Find the line with "Proof using All." in the entries below, then reproduce it and every line after it down to and including the line with "specialize (Hd eq_refl).", exactly.

-- Opening Marker --

(** Why the loop ends, before the entries [es2]: none of them matches, one
    record was asked for, or the next record does not fit. *)
Definition stops (es2 : list ENTRY) (hs : list ENTRY) (st : Z) (m : emission) : Prop :=
  (List.filter hit es2 = [] /\ st = STATUS_SUCCESS) \/
  (BooleanFlagOn flags SL_RETURN_SINGLE_ENTRY = true /\ hs <> [] /\ st = STATUS_SUCCESS) \/
  (exists e es3, List.filter hit es2 = e :: es3 /\ Z.of_nat (length buf) < used m + entry_size f (E_NameLength e) /\
     st = if used m =? 0 then STATUS_BUFFER_OVERFLOW else STATUS_SUCCESS).

Lemma emit_spec es : Forall entry_ok es -> Z.of_nat (length buf) < 2 ^ 31 ->
  (forall e (w : world E), e ∈ es -> XdvdMatchName (E_Name e) (E_NameLength e) pattern w = Done (hit e) w) ->
  forall i hs m (w : world E), emitted cls f buf hs m -> exists es1 es2 st m', es = es1 ++ es2 /\
    emit es i cls flags pattern m w = Done (inr (st, m')) w /\ emitted cls f buf (hs ++ List.filter hit es1) m' /\
    (es1 = [] /\ next m' = next m \/ List.filter hit es1 <> [] /\ next m' = (i + length es1)%nat) /\
    stops es2 (List.filter hit es1) st m'.
Proof.
  intros Hok Hbuf. induction es as [|e es IH]; intros Hm i hs m w Hem; cbn [emit].
  { exists [], [], STATUS_SUCCESS, m. cbn [List.filter app]. rewrite app_nil_r. split_and!; [done | done | done | by left | by left]. }
  apply Forall_cons in Hok as [He Hok]. specialize (IH Hok (fun e' w' Hin => Hm e' w' ltac:(by right))).
  unfold mbind at 1, M_bind at 1. rewrite (Hm e w ltac:(by left)). destruct (hit e) eqn:Hh; cbn [negb].
  - rewrite Hf. pose proof Hem as [E1 E2 E3 E4].
    destruct (entry_size_bounds cls f (E_NameLength e) Hf ltac:(destruct He; lia)) as (B1 & B2 & B3). pose proof (eo_length _ He).
    assert (Lo : length (out m) = length buf) by (rewrite E1, length_app, length_drop; lia).
    rewrite add32_id by lia. rewrite Lo. destruct (Z.ltb_spec (Z.of_nat (length buf)) (used m + entry_size f (E_NameLength e))) as [Lf | Lf].
    + exists [], (e :: es), (if used m =? 0 then STATUS_BUFFER_OVERFLOW else STATUS_SUCCESS), m. cbn [List.filter app]. rewrite app_nil_r.
      split_and!; [done | done | done | by left |]. right. right. exists e, (List.filter hit es). cbn. by rewrite Hh.
    + pose proof (emitted_snoc cls f buf hs m e (S i) Hf He Hem Lf) as Hem'. set (m1 := Emission _ _ _ _) in *.
      destruct (BooleanFlagOn flags SL_RETURN_SINGLE_ENTRY) eqn:Es.
      * exists [e], es, STATUS_SUCCESS, m1. cbn [List.filter]. rewrite Hh.
        split_and!; [done | done | done | right; split; [done | cbn; lia] | right; left; done].
      * destruct (IH (S i) (hs ++ [e]) m1 w Hem') as (es1 & es2 & st & m' & -> & Er & Em & En & Hs).
        exists (e :: es1), es2, st, m'. cbn [List.filter app]. rewrite Hh. rewrite <- app_assoc in Em.
        split_and!; [done | done | done | right; split; [done |] |].
        -- cbn [length]. destruct En as [[-> ->] | [_ ->]]; cbn; lia.
        -- destruct Hs as [Hs | [(F & _) | Hs]]; [by left | congruence | by right; right].
  - destruct (IH (S i) hs m w Hem) as (es1 & es2 & st & m' & -> & Er & Em & En & Hs). destruct En as [[-> En] | [Hne En]].
    + exists [], (e :: es2), st, m'. split_and!; [done | done | done | by left |].
      unfold stops. cbn [List.filter]. by rewrite Hh.
    + exists (e :: es1), es2, st, m'. cbn [List.filter]. rewrite Hh. split_and!; [done | done | done | right; split; [done |] | done].
      cbn [length]. lia.
Qed.
Lemma sample_devices dev d : devices Sample.state !! dev = Some d -> dev < 10 /\ DeviceExtension d = None.
Proof.
  unfold Sample.state. cbn [devices]. rewrite lookup_insert_Some, lookup_singleton_Some.
  intros [[<- <-] | [_ [<- <-]]]; (split; [lia | done]).
Qed.

Lemma sample_starting : starting sample_start.
Proof.
  assert (Hv : forall dev v, vcb_of Sample.state dev = Some v -> False).
  { intros dev v. unfold vcb_of. destruct (devices Sample.state !! dev) as [d|] eqn:Ed; [| done]. cbn. intros Ev.
    apply sample_devices in Ed as [_ Ed]. congruence. }
  split_and!; [split | done | done | done |].
  - intros dev d Hd. by apply sample_devices in Hd as [? _].
  - intros dev [= <-]. done.
  - intros dev v F. by destruct (Hv dev v).
  - intros dev v F. by destruct (Hv dev v).
Qed.

(** Mount the disc, open a file, open the root, list it, close the file. *)
Lemma driver_history_witness : exists y, rtc xstep sample_start y /\ size (files y) = 1%nat /\
  bad_free (wld y) = false /\
  (forall b, b ∈ live (wld y) -> exists fid, b ∈ blocks_of (files y) fid /\ forall fid', b ∈ blocks_of (files y) fid' -> fid' = fid) /\
  (forall fid, blocks_of (files y) fid ⊆ live (wld y)) /\
  (files y = ∅ -> live (wld y) = ∅) /\
  (forall dev v, vcb_of (drv y) dev = Some v -> OpenCount v = u32 (opens (files y) dev)).
Proof.
  assert (Hr : exists y, rtc xstep sample_start y /\ size (files y) = 1%nat).
  2: { destruct Hr as (y & Hr & Hs). exists y. exact (conj Hr (conj Hs (driver_history sample_start y sample_starting Hr))). }
  eexists. split.
  { eapply rtc_l; [eapply (step_mount Sample.state ∅ (Sample.start tt) 7 3); vm_compute; reflexivity |].
    eapply rtc_l; [eapply (step_open _ _ _ 1 10 Sample.path_a 0); [done | vm_compute; reflexivity] |].
    eapply rtc_l; [eapply (step_open _ _ _ 2 10 [] 0); [done | vm_compute; reflexivity] |].
    eapply rtc_l; [eapply (step_directory _ _ _ 2 10 _ 1 FileNamesInformation 0 (Some [STAR]) (Some (replicate 640 0)) None);
      [vm_compute; reflexivity | vm_compute; reflexivity] |].
    eapply rtc_l; [eapply (step_close _ _ _ 1 10); [vm_compute; reflexivity | vm_compute; reflexivity] |].
    apply rtc_refl. }
  vm_compute. reflexivity.
Defined.
Lemma commit_call node : pages_ok (mem v) -> plain (mem v) (first_page a) (end_page a n) ->
  exists r, NxVmAllocateVirtualMemory v node a n MEM_COMMIT PAGE_EXECUTE_READWRITE = Some r /\
    vm_wf (st r) /\ NxvRegionList (st r) = NxvRegionList v /\ (status r = STATUS_SUCCESS -> OutBase r = 4096 * first_page a) /\
    ((status r = STATUS_SUCCESS /\ commits (mem v) (mem (st r)) (first_page a) (end_page a n)) \/
     (status r = STATUS_NO_MEMORY /\ commits (mem v) (mem (st r)) (first_page a) (first_page a))) /\
    (forall LO HI, 0x10 <= LO -> LO <= first_page a -> end_page a n <= HI -> HI <= 0x7FFE0 -> stocked (mem v) LO HI ->
     status r = STATUS_SUCCESS /\ stocked (mem (st r)) LO HI).
Proof using W Hx Hlo Hn Hhi.
  intros P Pl. destruct region_range as (R1 & R2 & R3 & R4). destruct region_pages as (P1 & P2 & P3 & P4 & P5). unfold NXV_LOWEST, NXV_HIGHEST in *.
  set (lo := first_page a) in *. set (hi := end_page a n) in *. unfold NxVmAllocateVirtualMemory. cbv zeta.
  rewrite (proj2 (Z.eqb_neq n 0)) by lia. change (negb (BooleanFlagOn MEM_COMMIT _)) with false.
  change (NxvProtectToPte PAGE_EXECUTE_READWRITE) with (Some 3). change (BooleanFlagOn MEM_COMMIT MEM_RESET) with false.
  change (BooleanFlagOn MEM_COMMIT MEM_RESERVE) with false. cbv iota. rewrite (proj2 (Z.eqb_neq a 0)) by lia.
  unfold NXV_LOWEST, NXV_HIGHEST. rewrite (proj2 (Z.ltb_ge a _)), (proj2 (Z.leb_gt _ a)) by lia. cbn [orb].
  rewrite add32_id, round_up_page, round_down_page by lia. fold lo. change ((a + n + 4095) / 4096) with hi.
  destruct (region_found (4096 * lo)) as (i & -> & _); [unfold contains; lia |]. rewrite region_end, (proj2 (Z.ltb_ge (rend x) _)) by lia.
  assert (B3 : bits_ok 3) by (split; [lia | done]). destruct W as [T C R Rs Cv].
  destruct (commit_range_spec true v lo hi 3 T C B3 ltac:(lia) ltac:(lia)) as (s & v' & E & G & [S1 S2] & C' & HS).
  assert (Hst : forall LO HI, 0x10 <= LO -> LO <= lo -> hi <= HI -> HI <= 0x7FFE0 -> stocked (mem v) LO HI -> s = STATUS_SUCCESS /\ stocked (mem v') LO HI).
  { intros LO HI L1 L2 L3 L4 St. destruct (commit_range_stocked true v lo hi 3 LO HI T C B3 L1 L2 ltac:(lia) L3 L4 St) as (v2 & E2 & St2). rewrite E in E2. injection E2 as -> ->. done. }
  change (zero_fill MEM_COMMIT) with true. rewrite E.
  assert (W' : vm_wf v').
  { constructor; [apply G | done | by rewrite S1 | congruence |]. intros k [Hk Hk0]%elem_of_cset. rewrite S1. destruct (Z.eq_dec (pte (mem v) k) 0) as [E0 | E0].
    - exists x. split; [done |]. destruct (decide (lo <= k < hi)) as [Hr | Hr]; [unfold contains; lia |]. by rewrite (pg_out _ _ _ _ _ _ G k Hk Hr) in Hk0.
    - apply Cv. by apply elem_of_cset. }
  destruct HS as [[-> M] | (-> & HE & HN)]; (eexists; split; [reflexivity |]; cbn [st status OutBase]; split; [done |]; split; [done |]; split; [done |]; split; [| exact Hst]); [left | right]; (split; [done |]).
  - apply commit_commits; try done; lia.
  - apply (commit_commits_none _ _ lo hi); try done.
    apply (commit_range_soft true v lo hi 3 v' T B3); [lia | lia | done].
Qed.
(** *** Commit and decommit *)

Lemma commit_section R C D v node i s : holds_image I R C D v -> i_secs I !! i = Some s -> s_vs s <> 0 ->
  exists st out v', XeNtAllocateVirtualMemory node (s_va s) (s_vs s) MEM_COMMIT PAGE_EXECUTE_READWRITE v = Some (Done (st, out), v') /\
    holds_image I R C D v' /\ elsewhere v v' /\
    ((st = STATUS_SUCCESS /\ forall k, k ∈ cset (mem v') <-> k ∈ cset (mem v) \/ spans s k) \/
     (st = STATUS_NO_MEMORY /\ cset (mem v') = cset (mem v))) /\
    (forall LO HI, 0x10 <= LO -> LO <= head_page s -> tail_page s < HI -> HI <= 0x7FFE0 -> stocked (mem v) LO HI -> st = STATUS_SUCCESS /\ stocked (mem v') LO HI).
Proof using L.
  intros H Hi Hv. pose proof (sec_body i s Hi Hv) as (B1 & B2 & B3 & B4 & B5). destruct (body_pages i s Hi Hv) as (P1 & P2 & Ef & Ee). pose proof hdr_pages as (Q1 & Q2 & Q3).
  destruct (hi_region _ _ _ _ _ H) as (x & Hx & X1 & X2). pose proof base_page as Hb.
  assert (Pl : plain (mem v) (head_page s) (tail_page s + 1)) by (intros k Hk; apply (hi_plain _ _ _ _ _ H); fold lo hi; lia).
  destruct (commit_call v x (s_va s) (s_vs s) (hi_wf _ _ _ _ _ H) Hx ltac:(lia) ltac:(lia) ltac:(lia) node (hi_pages _ _ _ _ _ H)) as (r & E & W' & Er & _ & HS & Hst); [by rewrite Ef, Ee |].
  unfold XeNtAllocateVirtualMemory. rewrite E. exists (status r), (OutBase r), (st r). split; [done |]. rewrite Ef, Ee in HS.
  assert (K : exists h, head_page s <= h <= tail_page s + 1 /\ commits (mem v) (mem (st r)) (head_page s) h).
  { destruct HS as [[_ Cm] | [_ Cm]]; [exists (tail_page s + 1) | exists (head_page s)]; (split; [lia | done]). }
  destruct K as (h & Hh & Cm). split; [| split; [| split; [| intros LO HI L1 L2 L3 L4; apply Hst; rewrite ?Ef, ?Ee; lia]]].
  - apply (holds_keep R C D v); [done | done | apply Cm | done | |].
    + intros k Hk Hc. pose proof Hc as [Ht _]%elem_of_cset. rewrite (cm_bits _ _ _ _ Cm k Ht Hc). case_decide as Ed; [done |].
      apply (hi_plain _ _ _ _ _ H); [done |]. apply (cm_set _ _ _ _ Cm) in Hc as [? | [_ ?]]; [done | lia].
    + intros a b Hown Eb. assert (Ta : title_addr a).
      { destruct Hown as [Ha | (j & t & d & Hj & _ & Hv' & Ha)]; [by apply header_byte | by apply (body_byte j t Hj Hv')]. }
      rewrite (cm_view _ _ _ _ Cm a Ta), decide_False; [done |]. intros [_ Hc]. apply Hc. apply present_committed; [done |].
      rewrite (ld8_title (mem v) ∅ a) in Eb by (apply H || done). by destruct (present _).
  - constructor; [| | | done].
    + intros a [Ha _]. destruct (header_byte a Ha) as [Ta Hp]. rewrite (cm_view _ _ _ _ Cm a Ta), decide_False; [done |]. lia.
    + intros a Ta Hn. rewrite (cm_view _ _ _ _ Cm a Ta), decide_False; [done |]. lia.
    + intros k Hn. rewrite (cm_set _ _ _ _ Cm). split; [intros [? | [_ ?]]; [done | lia] | by left].
  - destruct HS as [[-> Cm'] | [-> Cm']]; [left | right]; (split; [done |]).
    + intros k. rewrite (cm_set _ _ _ _ Cm'). unfold spans. assert (Ht : head_page s <= k < tail_page s + 1 -> title k);
        [| split; (intros [? | [_ ?]]; [by left | right; split; [done || (apply Ht; lia) | lia]])].
      intros Hk. destruct (body_byte i s Hi Hv (Z.max (s_va s) (4096 * k))) as (Ta & _); [pose proof (div_page (s_va s + s_vs s - 1)); unfold tail_page in Hk; lia |].
      apply title_addr_page in Ta. revert Ta. rewrite (page_div _ k); [done |]. pose proof (div_page (s_va s)). unfold head_page in Hk. lia.
    + apply set_eq. intros k. rewrite (cm_set _ _ _ _ Cm'). split; [intros [? | [_ ?]]; [done | lia] | by left].
Qed.

(** Pages that no loaded section has part of are given up. *)
Lemma decommit_section R C D v node a b : holds_image I R C D v -> hdr_page I <= a -> b <= hi ->
  (forall i s d k, i_secs I !! i = Some s -> D !! i = Some (Some d) -> spans s k -> ~ (a <= k < b)) ->
  exists v', XepDecommitRange node (4096 * a) (4096 * b) v = Some (Done tt, v') /\
    holds_image I R C D v' /\ elsewhere v v' /\ forall k, k ∈ cset (mem v') <-> k ∈ cset (mem v) /\ ~ (a <= k < b).
Proof using L.
  intros H Ha Hb Hs. unfold XepDecommitRange. destruct (Z.ltb_spec (4096 * a) (4096 * b)) as [Hl | Hl].
  2: { exists v. split; [done |]. split; [done |]. split; [done |]. intros k. split; [intros; split; [done | lia] | by intros [? _]]. }
  pose proof hdr_pages as (Q1 & Q2 & Q3). destruct (hi_region _ _ _ _ _ H) as (x & Hx & X1 & X2). pose proof base_page as Hbp. pose proof (hi_wf _ _ _ _ _ H) as W.
  destruct (region_range v x W Hx) as (R1 & R2 & R3 & R4). unfold NXV_LOWEST, NXV_HIGHEST in *.
  assert (Hhi : 4096 * hi <= rend x) by (unfold hi, end_page; pose proof (div_page (i_end I + 0 + 4095)); pose proof (Z.div_mod (rend x) 4096 ltac:(lia)); lia).
  rewrite sub32_id by lia. unfold XeNtFreeVirtualMemory.
  destruct (decommit_call v x (4096 * a) (4096 * b - 4096 * a) W Hx ltac:(lia) ltac:(lia) ltac:(lia) node) as (r & E & W' & Er & Dr).
  unfold mbind, X_bind, mret, X_ret. rewrite E. exists (st r). split; [done |].
  assert (E1 : first_page (4096 * a) = a) by (apply page_div; lia). assert (E2 : end_page (4096 * a) (4096 * b - 4096 * a) = b) by (apply page_div; lia). rewrite E1, E2 in Dr.
  assert (T : title_ok (mem v) ∅) by apply W. split; [| split; [constructor; [| | | done] |]].
  - apply (holds_keep R C D v); [done | done | apply (dropped_pages (mem v) _ a b); [apply H | done] | done | |].
    + intros k Hk [Hc Hr]%(dropped_set _ _ _ _ _ Dr). rewrite (dr_pte _ _ _ _ Dr), decide_False by done. by apply (hi_plain _ _ _ _ _ H).
    + intros c z Hown Eb. destruct Hown as [Hc | (j & t & d & Hj & Hd & Hv' & Hc)].
      * destruct (header_byte c Hc). rewrite (dropped_view _ _ _ _ c T Dr), decide_False by (done || lia). done.
      * destruct (body_byte j t Hj Hv' c Hc) as (Tc & Hp & _). rewrite (dropped_view _ _ _ _ c T Dr), decide_False; [done | | done].
        apply (Hs j t d); [done | done |]. split; [done | lia].
  - intros c [Hc _]. destruct (header_byte c Hc). rewrite (dropped_view _ _ _ _ c T Dr), decide_False by (done || lia). done.
  - intros c Tc Hn. rewrite (dropped_view _ _ _ _ c T Dr), decide_False by (done || lia). done.
  - intros k Hn. rewrite (dropped_set _ _ _ _ k Dr). split; [by intros [? _] | intros; split; [done | lia]].
  - intros k. apply (dropped_set _ _ _ _ k Dr).
Qed.

(** *** Stores *)

Lemma holds_forget R C D v i : holds_image I R C D v -> holds_image I R C (<[i := None]> D) v.
Proof.
  intros H. constructor; try apply H; [by rewrite length_insert; apply H |]. intros j s d Hj Hd. destruct (decide (i = j)) as [-> | Hn].
  - destruct (decide (j < length D)%nat) as [Hl | Hl]; [by rewrite list_lookup_insert_eq in Hd |]. rewrite list_insert_ge in Hd by lia. by apply (hi_body _ _ _ _ _ H j).
  - rewrite list_lookup_insert_ne in Hd by done. by apply (hi_body _ _ _ _ _ H j).
Qed.

Lemma holds_learn R C D v i s d : holds_image I R C D v -> i_secs I !! i = Some s ->
  (s_vs s <> 0 -> ld_bytes (Z.to_nat (s_vs s)) (mem v) (s_va s) = Some d) -> holds_image I R C (<[i := Some d]> D) v.
Proof.
  intros H Hi Hd. constructor; try apply H; [by rewrite length_insert; apply H |]. intros j t e Hj He. destruct (decide (i = j)) as [-> | Hn].
  - rewrite list_lookup_insert_eq in He by (rewrite (hi_length _ _ _ _ _ H); by apply lookup_lt_Some in Hj). injection He as <-. by simplify_eq.
  - rewrite list_lookup_insert_ne in He by done. by apply (hi_body _ _ _ _ _ H j).
Qed.

(** Into the body of a section that is not loaded. *)
Lemma store_body R C D v i s o l : holds_image I R C D v -> i_secs I !! i = Some s -> s_vs s <> 0 -> D !! i = Some None ->
  (forall k, spans s k -> k ∈ cset (mem v)) -> bytes l -> 0 <= o -> o + Z.of_nat (length l) <= s_vs s ->
  exists m', st_bytes l (mem v) (s_va s + o) = Some m' /\ stored (mem v) m' (s_va s + o) l /\
    holds_image I R C D (with_mem m' v) /\ elsewhere v (with_mem m' v).
Proof using L.
  intros H Hi Hv Hd Hc Hb Ho Hl. pose proof (sec_body i s Hi Hv) as (B1 & B2 & B3 & B4 & B5). pose proof (hi_wf _ _ _ _ _ H) as W. pose proof hdr_pages as (Q1 & Q2 & Q3).
  assert (In : forall x, s_va s + o <= x < s_va s + o + Z.of_nat (length l) -> title_addr x /\ head_page s <= x / 4096 <= tail_page s /\ hdr_page I <= x / 4096 < hi)
    by (intros x Hx; apply (body_byte i s Hi Hv); lia).
  destruct (st_bytes_spec l (mem v) (s_va s + o)) as (m' & E & S); [apply W | apply H | lia | lia | | done |].
  { intros x Hx. destruct (In x Hx) as (_ & A & B). apply rw_bits. apply (hi_plain _ _ _ _ _ H); [fold lo hi; lia |]. apply Hc. split; [done | lia]. }
  exists m'. split; [done |]. split; [done |]. split; [| apply (elsewhere_stored v m' _ _ S); intros x Hx; destruct (In x Hx) as (_ & _ & Hp); split; [lia |]; intros [Hs _]; destruct (header_byte x Hs); lia].
  pose proof (sd_tables _ _ _ _ S) as Sm. apply (holds_keep R C D v); [done | by apply same_vm_wf | apply S | done | by apply (plain_same (mem v)); [| apply H] |].
  intros x b Hx Eb. cbn [mem with_mem]. assert (title_addr x /\ ~ (s_va s + o <= x < s_va s + o + Z.of_nat (length l))) as [Tx Nx].
  { destruct Hx as [Hx | (j & t & d & Hj & Hd' & Hv' & Hx)].
    - destruct (header_byte x Hx) as [Tx Hp]. split; [done |]. intros Hr. destruct (In x Hr). lia.
    - destruct (body_byte j t Hj Hv' x Hx) as (Tx & _). split; [done |]. intros Hr. assert (Hn : i <> j) by (intros ->; congruence).
      pose proof (ly_bodies _ L i j s t Hn Hi Hj Hv Hv') as Ap. unfold apart in Ap. lia. }
  by rewrite (sd_view _ _ _ _ S x Tx), decide_False.
Qed.
(** From the file to the title's thread. *)
Lemma load_xbe_run l : vm_wf (lvm l) -> pages_ok (mem (lvm l)) -> exists st l', XeLoadXbe fuel w l = Some (Done st, l') /\ load_ends l st l' /\ (able file w (lvm l) -> st = STATUS_SUCCESS).
Proof using All.
  intros W P. pose proof (gx_size _ G) as Hs. unfold XeLoadXbe. destruct (file_io w 0 0x178) as [st hdrBuf] eqn:Eio.
  pose proof (sv_data _ _ Hio 0 0x178 ltac:(lia) ltac:(lia)) as Hd. rewrite Eio in Hd. cbn [fst snd] in Hd.
  destruct (NT_SUCCESS st) eqn:En.
  2: { exists st, l. split; [done |]. split; [by apply load_stays |]. intros Ab. pose proof (ab_reads _ _ _ Ab 0 0x178) as Hrd. rewrite Eio in Hrd. cbn [fst] in Hrd. congruence. }
  specialize (Hd eq_refl). change (drop (Z.to_nat 0) file) with file in Hd.
  assert (Hf : forall o, 0 <= o <= 0x174 -> field hdrBuf o = field file o) by (intros o Ho; rewrite Hd; apply field_take; lia).
  cbn [negb orb]. rewrite (proj2 (Z.ltb_ge (Z.of_nat (length hdrBuf)) 0x178)) by (rewrite Hd, length_take; lia).
  rewrite !Hf by lia. rewrite (gx_magic _ G), Z.eqb_refl. cbn [negb]. by apply map_image_run.
Qed.

End whole.

(** ** A title, concretely *)

Definition put_words (l : list Z) (ws : list (Z * Z)) : list Z := fold_left (fun l '(o, x) => write l (Z.to_nat o) (store32 x)) ws l.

-- Closing Marker --

• _Problem solution_
Proof using All.
  intros W P. pose proof (gx_size _ G) as Hs. unfold XeLoadXbe. destruct (file_io w 0 0x178) as [st hdrBuf] eqn:Eio.
  pose proof (sv_data _ _ Hio 0 0x178 ltac:(lia) ltac:(lia)) as Hd. rewrite Eio in Hd. cbn [fst snd] in Hd.
  destruct (NT_SUCCESS st) eqn:En.
  2: { exists st, l. split; [done |]. split; [by apply load_stays |]. intros Ab. pose proof (ab_reads _ _ _ Ab 0 0x178) as Hrd. rewrite Eio in Hrd. cbn [fst] in Hrd. congruence. }
  specialize (Hd eq_refl). change (drop (Z.to_nat 0) file) with file in Hd.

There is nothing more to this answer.